## WORK ITEM
In the records below, the line with "CoapDelivery.v" opens the range and the line with "CoapWitnesses.v" closes it; print that range exactly and nothing else.
————————
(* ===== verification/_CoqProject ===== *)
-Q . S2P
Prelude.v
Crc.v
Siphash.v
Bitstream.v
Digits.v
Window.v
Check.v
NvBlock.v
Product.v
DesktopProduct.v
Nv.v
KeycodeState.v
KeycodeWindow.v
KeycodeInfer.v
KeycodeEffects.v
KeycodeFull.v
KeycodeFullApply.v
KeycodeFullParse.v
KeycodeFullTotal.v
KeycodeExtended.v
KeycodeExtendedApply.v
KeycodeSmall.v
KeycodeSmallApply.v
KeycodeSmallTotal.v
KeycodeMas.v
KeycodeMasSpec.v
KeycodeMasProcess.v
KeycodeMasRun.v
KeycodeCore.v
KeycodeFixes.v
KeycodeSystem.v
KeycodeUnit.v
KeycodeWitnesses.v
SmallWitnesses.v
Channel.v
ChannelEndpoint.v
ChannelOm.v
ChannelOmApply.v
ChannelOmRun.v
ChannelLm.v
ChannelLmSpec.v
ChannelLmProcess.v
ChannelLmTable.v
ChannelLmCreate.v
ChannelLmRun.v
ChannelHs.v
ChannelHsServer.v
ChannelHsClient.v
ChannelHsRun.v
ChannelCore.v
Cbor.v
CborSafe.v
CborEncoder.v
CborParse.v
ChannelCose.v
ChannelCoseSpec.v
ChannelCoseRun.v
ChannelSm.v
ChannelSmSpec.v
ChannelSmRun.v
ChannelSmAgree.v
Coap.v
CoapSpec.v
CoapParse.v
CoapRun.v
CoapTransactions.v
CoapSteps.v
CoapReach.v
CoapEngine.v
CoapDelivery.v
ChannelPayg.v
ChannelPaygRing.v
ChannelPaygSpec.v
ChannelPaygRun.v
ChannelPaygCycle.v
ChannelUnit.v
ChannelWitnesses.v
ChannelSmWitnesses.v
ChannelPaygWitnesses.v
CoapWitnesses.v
————————
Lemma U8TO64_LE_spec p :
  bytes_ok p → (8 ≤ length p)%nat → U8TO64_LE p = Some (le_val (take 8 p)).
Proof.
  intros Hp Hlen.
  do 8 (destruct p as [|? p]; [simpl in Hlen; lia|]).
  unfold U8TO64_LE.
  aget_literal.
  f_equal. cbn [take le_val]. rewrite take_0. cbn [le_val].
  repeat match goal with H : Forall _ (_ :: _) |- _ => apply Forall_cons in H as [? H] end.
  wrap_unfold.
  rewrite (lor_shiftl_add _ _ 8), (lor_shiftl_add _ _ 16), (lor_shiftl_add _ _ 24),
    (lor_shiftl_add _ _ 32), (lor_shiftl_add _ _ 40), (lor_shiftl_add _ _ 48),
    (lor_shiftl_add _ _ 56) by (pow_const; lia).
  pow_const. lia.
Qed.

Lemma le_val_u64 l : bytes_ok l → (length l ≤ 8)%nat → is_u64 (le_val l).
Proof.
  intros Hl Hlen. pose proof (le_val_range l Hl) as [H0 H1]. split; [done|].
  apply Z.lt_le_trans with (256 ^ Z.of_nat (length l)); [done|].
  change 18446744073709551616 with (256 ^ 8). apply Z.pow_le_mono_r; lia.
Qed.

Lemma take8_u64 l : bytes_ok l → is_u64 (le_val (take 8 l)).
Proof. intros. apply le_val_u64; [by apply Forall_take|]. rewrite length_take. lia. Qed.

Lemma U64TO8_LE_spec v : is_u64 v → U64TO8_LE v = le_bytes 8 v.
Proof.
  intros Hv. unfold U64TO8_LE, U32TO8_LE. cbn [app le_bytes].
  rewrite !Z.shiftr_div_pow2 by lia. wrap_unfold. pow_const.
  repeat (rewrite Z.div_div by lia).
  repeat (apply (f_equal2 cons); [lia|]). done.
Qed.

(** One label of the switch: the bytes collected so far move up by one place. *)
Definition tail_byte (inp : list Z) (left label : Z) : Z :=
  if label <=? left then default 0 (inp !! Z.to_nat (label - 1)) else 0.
————————
## RESULT OF THIS EXERCISE
CoapDelivery.v
ChannelPayg.v
ChannelPaygRing.v
ChannelPaygSpec.v
ChannelPaygRun.v
ChannelPaygCycle.v
ChannelUnit.v
ChannelWitnesses.v
ChannelSmWitnesses.v
ChannelPaygWitnesses.v
CoapWitnesses.v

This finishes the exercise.